The purchase of a new or used car represents the largest expense in a household. Most people then opt for a car loan solution from a dealer or a bank to facilitate the acquisition.
The rates applied to auto loans
The interest rates charged on a car loan usually vary depending on the age of the car. In other words, they are not fixed but different according to the lending institutions. Nevertheless, two types of situation can be distinguished, including the new vehicle and the used vehicle. In the automotive field, the borrower can choose the best vehicle and have a myriad choice in insurance.
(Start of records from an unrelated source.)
(** C10. The resting-ECG derivation is the constant 0: when the resting-ECG
    select box holds "Unknown" (or the name is unbound), the resting-ECG
    variable is 0 whatever the answers and the age, and for any answers from
    the form a vector is produced whose resting-ECG column is 0. *)
Theorem restecg_unknown_is_zero (a : Answers) (o : Overrides) :
  valid_answers a ->
  restecg_opt o = Some RestEcgOpt.Unknown \/ restecg_opt o = None ->
  derive_restecg = 0 /\
  restecg o = 0 /\
  exists v, features a o = Ok v /\ FV.restecg v = 0.
Proof.
  intros Ha Ho.
  assert (Hr : restecg o = 0).
  { unfold restecg. destruct Ho as [-> | ->]; reflexivity. }
  split; [reflexivity|]. split; [exact Hr|].
  destruct (features_total a o Ha) as (t & c & h & p & _ & _ & _ & _ & E).
  eexists. split; [exact E|]. exact Hr.
Qed.

Lemma restecg_unknown_is_zero_witness :
  (valid_answers example_answers /\
   (restecg_opt no_overrides = Some RestEcgOpt.Unknown \/
    restecg_opt no_overrides = None)) /\
  derive_restecg = 0 /\
  restecg no_overrides = 0 /\
  exists v, features example_answers no_overrides = Ok v /\ FV.restecg v = 0.
Proof.
  assert (Ha : valid_answers example_answers) by (unfold valid_answers; simpl; lia).
  assert (Ho : restecg_opt no_overrides = Some RestEcgOpt.Unknown \/
               restecg_opt no_overrides = None) by (left; reflexivity).
  split; [split; assumption|].
  exact (restecg_unknown_is_zero example_answers no_overrides Ha Ho).
Defined.

(** ** The row handed to the classifier *)

Lemma floats_of_ints_total (l : list Z) :
  Forall (fun n => -1000 <= n <= 1000) l ->
  exists xs, floats_of_ints l = Ok xs /\ List.length xs = List.length l.
Proof.
  induction 1 as [|n l Hn _ IH]; simpl.
  - exists []. split; reflexivity.
  - destruct (float_of_int_small n Hn) as [x ->].
    destruct IH as [xs [-> Hlen]]. simpl.
    exists (x :: xs). split; [reflexivity | simpl; congruence].
Qed.

Lemma X_total (v : FV.t) :
  small_columns v -> exists row, X v = Ok [row] /\ List.length row = 13%nat.
Proof.
  unfold small_columns. intros H.
  repeat match goal with
         | H : Forall _ (_ :: _) |- _ => inversion H; subst; clear H
         end.
  unfold X.
  edestruct (floats_of_ints_total
               [FV.age v; FV.sex v; FV.cp v; FV.trestbps v; FV.chol v; FV.fbs v;
                FV.restecg v; FV.thalach v; FV.exang v]) as [front [-> Hf]].
  { repeat (apply Forall_cons; [assumption|]). apply Forall_nil. }
  edestruct (floats_of_ints_total [FV.slope v; FV.ca v; FV.thal v])
    as [back [-> Hb]].
  { repeat (apply Forall_cons; [assumption|]). apply Forall_nil. }
  simpl. eexists. split; [reflexivity|].
  rewrite length_app. simpl. simpl in Hf, Hb. rewrite Hf, Hb. reflexivity.
Qed.
(** C8 as stated fails: with one active store out of two allowed,
    creating a store under an identifier the tenant already has (here
    that of its deactivated store) is refused. *)
Lemma create_store_below_limit_can_fail :
  select_active_tenant "t1" (tenants Reference.db0) = Some Reference.t1
  /\ active_store_count "t1" (stores Reference.db0)
     = t_max_stores Reference.t1 - 1
  /\ fst (create_store "t1" {| sc_store_id := "s2"; sc_store_name := "Norte" |}
            (Reference.host 1000 0) Reference.db0)
     = Raise (HTTPException 409 "Store s2 already exists for tenant t1")
  /\ ~ exists row,
         fst (create_store "t1"
                {| sc_store_id := "s2"; sc_store_name := "Norte" |}
                (Reference.host 1000 0) Reference.db0)
         = Return row.
Proof.
  vm_compute. repeat split; auto. intros [row H]. discriminate.
Qed.

(** C8, amended.  For an active tenant, the store-limit check raises
    the 429 store-limit error (not a 401) exactly when the number of
    active stores has reached [max_stores].  Store creation at
    [max_stores] active stores is refused and adds nothing; at
    [max_stores - 1], creation under a store identifier that the tenant
    does not have yet succeeds, and the tenant then has [max_stores]
    active stores. *)
Theorem store_limit_boundary
    (env : Env) (st : State) (tenant_id : string) (tenant : Tenant) :
  select_active_tenant tenant_id (tenants st) = Some tenant ->
  ((exists detail,
       fst (validate_store_limit tenant_id env st)
       = Raise (HTTPException 429 detail))
   <-> t_max_stores tenant <= active_store_count tenant_id (stores st))
  /\ (active_store_count tenant_id (stores st) < t_max_stores tenant ->
      fst (validate_store_limit tenant_id env st) = Return tt)
  /\ (forall store,
        active_store_count tenant_id (stores st) = t_max_stores tenant ->
        exists detail st',
          create_store tenant_id store env st
          = (Raise (HTTPException 409 detail), st')
          /\ stores st' = stores st)
  /\ (forall store,
        active_store_count tenant_id (stores st) = t_max_stores tenant - 1 ->
        select_store tenant_id (sc_store_id store) (stores st) = None ->
        exists row st',
          create_store tenant_id store env st = (Return row, st')
          /\ In row (stores st') /\ s_is_active row = true
          /\ s_tenant_id row = tenant_id
          /\ s_store_id row = sc_store_id store
          /\ active_store_count tenant_id (stores st') = t_max_stores tenant).
Proof.
  intros Hactive. repeat split.
  - intros [detail H].
    rewrite (validate_store_limit_unfold env st tenant_id tenant Hactive) in H.
    destruct (_ >=? _) eqn:Hge; [lia | discriminate].
  - intros Hfull.
    rewrite (validate_store_limit_unfold env st tenant_id tenant Hactive).
    destruct (_ >=? _) eqn:Hge; [eauto | lia].
  - intros Hroom.
    rewrite (validate_store_limit_unfold env st tenant_id tenant Hactive).
    destruct (_ >=? _) eqn:Hge; [lia | reflexivity].
  - intros store Hfull.
    eexists. eexists. split.
    + apply (create_store_at_limit env st tenant_id tenant Hactive). lia.
    + reflexivity.
  - intros store Hroom Hfresh.
    destruct (create_store_below_limit env st tenant_id tenant Hactive store)
      as (st' & Hrun & Hstores & Hcount); [lia | assumption |].
    eexists. exists st'. split; [exact Hrun |].
    rewrite Hstores. repeat split.
    + apply in_or_app. right. now left.
    + rewrite <- Hstores, Hcount. lia.
Qed.

Lemma store_limit_boundary_witness :
  exists row st',
    create_store "t1" {| sc_store_id := "s3"; sc_store_name := "Sur" |}
      (Reference.host 1000 0) Reference.db0 = (Return row, st')
    /\ active_store_count "t1" (stores st') = 2.
Proof.
  destruct (store_limit_boundary (Reference.host 1000 0) Reference.db0
              "t1" Reference.t1 eq_refl) as (_ & _ & _ & Hcreate).
  destruct (Hcreate {| sc_store_id := "s3"; sc_store_name := "Sur" |}
              eq_refl eq_refl)
    as (row & st' & Hrun & _ & _ & _ & _ & Hcount).
  exists row, st'. split; [exact Hrun | exact Hcount].
Defined.

(* ================================================================== *)
(** * Further properties of the code *)
(* ================================================================== *)

(** ** API keys: who is accepted, and what a verification writes *)

(** The key table after a verification, on either path. *)
Lemma verification_keys api_key env st st' :
  (exists r, verify_api_key api_key env st = (r, st'))
  \/ (exists r, _lookup_api_key api_key env st = (r, st')) ->
  tenants st' = tenants st /\ stores st' = stores st
  /\ api_key_cache st' = api_key_cache st
  /\ (store_api_keys st' = store_api_keys st
      \/ store_api_keys st'
         = map (touch (sha256_hexdigest env api_key) (posix_time env))
             (store_api_keys st)).
Proof.
  intros [[r H] | [r H]].
  - rewrite verify_api_key_unfold in H.
    destruct (String.eqb api_key EmptyString);
      [injection H as _ <-; auto |].
    simpl in H. destruct (fetchone _) as [[[k t] s] |];
      [| injection H as _ <-; simpl; auto].
    destruct (t_is_active t); simpl in H; [| injection H as _ <-; simpl; auto].
    destruct (s_is_active s); simpl in H; [| injection H as _ <-; simpl; auto].
    destruct (touch_fault env); injection H as _ <-; simpl; auto.
  - rewrite lookup_api_key_unfold in H. simpl in H.
    destruct (fetchone _) as [[k t] |]; [| injection H as _ <-; simpl; auto].
    destruct (touch_fault env); injection H as _ <-; simpl; auto.
Qed.

Lemma key_identity_touch h now k : key_identity (touch h now k) = key_identity k.
Proof. unfold touch. destruct (String.eqb _ h); reflexivity. Qed.

(** X1.  Once every [tenants] row of a tenant is inactive, a lookup
    against the store accepts no API key for that tenant, on either
    path: [verify_api_key] returns no context of that tenant and
    [_lookup_api_key] does not resolve to it. *)
Theorem inactive_tenant_accepts_no_key
    (env : Env) (st : State) (tenant_id : string) :
  (forall t, In t (tenants st) -> t_tenant_id t = tenant_id ->
             t_is_active t = false) ->
  forall api_key,
    (forall ctx st', verify_api_key api_key env st = (Return ctx, st') ->
                     kc_tenant_id ctx <> tenant_id)
    /\ (forall store_id st',
          _lookup_api_key api_key env st
          <> (Return (Some tenant_id, store_id), st')).
Proof.
  intros Hoff api_key. split.
  - intros ctx st' H Heq.
    destruct (verify_api_key_requires_all_active _ _ _ _ _ H)
      as (k & t & s & _ & Ht & _ & _ & Hid & _ & _ & _ & Hact & _ & Hctx & _).
    rewrite (Hoff t Ht) in Hact; [discriminate | congruence].
  - intros store_id st' H.
    destruct (lookup_api_key_requires_key_and_tenant _ _ _ _ _ _ H)
      as (k & t & _ & Ht & _ & Hid & _ & Hact & Hctx & _).
    rewrite (Hoff t Ht) in Hact; [discriminate | congruence].
Qed.

Lemma inactive_tenant_accepts_no_key_witness :
  (forall t, In t (tenants Reference.db_t1_off) ->
             t_tenant_id t = "t1"%string -> t_is_active t = false)
  /\ (forall ctx st',
        verify_api_key "store_t1_s1_abc123" (Reference.host 1000 0)
          Reference.db_t1_off = (Return ctx, st') ->
        kc_tenant_id ctx <> "t1"%string)
  /\ (forall store_id st',
        _lookup_api_key "store_t1_s1_abc123" (Reference.host 1000 0)
          Reference.db_t1_off
        <> (Return (Some "t1"%string, store_id), st')).
Proof.
  assert (Hoff : forall t, In t (tenants Reference.db_t1_off) ->
                   t_tenant_id t = "t1"%string -> t_is_active t = false).
  { intros t [<- | []] _. reflexivity. }
  split; [exact Hoff |].
  exact (inactive_tenant_accepts_no_key (Reference.host 1000 0)
           Reference.db_t1_off "t1" Hoff "store_t1_s1_abc123").
Defined.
However, the total value of the new car is much higher compared to that of a used car. Thus, monthly payments are more important and sustainable. This often leads to an increase in the interest rate charged by credit institutions. It is entirely possible to avoid this rate increase with the help of a personal contribution. The borrower can then negotiate a lower rate because the loan will be shorter.
For second-hand vehicles, they are cheaper and interest rates may be lower because the repayment period is also shorter. It should be noted that when a lending bank agrees to finance a used car purchase, it takes more risks. The debtor may indeed be faced with a breakdown or spend a fortune on maintenance. As a result, he may have financial difficulty repaying the credit.
How to find the best proposal?
To find the best car credit well suited to the borrower’s profile and the condition of the vehicle, it is necessary to go through the online comparators. They are numerous at the moment and allow a quick answer. The online comparison tools will ask the borrower to fill in the fields by the type of his project (new or used car purchase), the amount he wants to borrow and the duration of the loan. The comparators can thus determine the value of the monthly payments according to the lending institutions.
It is also advisable to simulate your car loan to find the right address. The simulation can be done in his bank, because the debtor’s financial situation and its history are better known. To do this, the borrower must calculate its purchasing capacity and its debt ratio to know the amount it can have. Car Credit Simulation is an easy and quick step that provides insight before committing.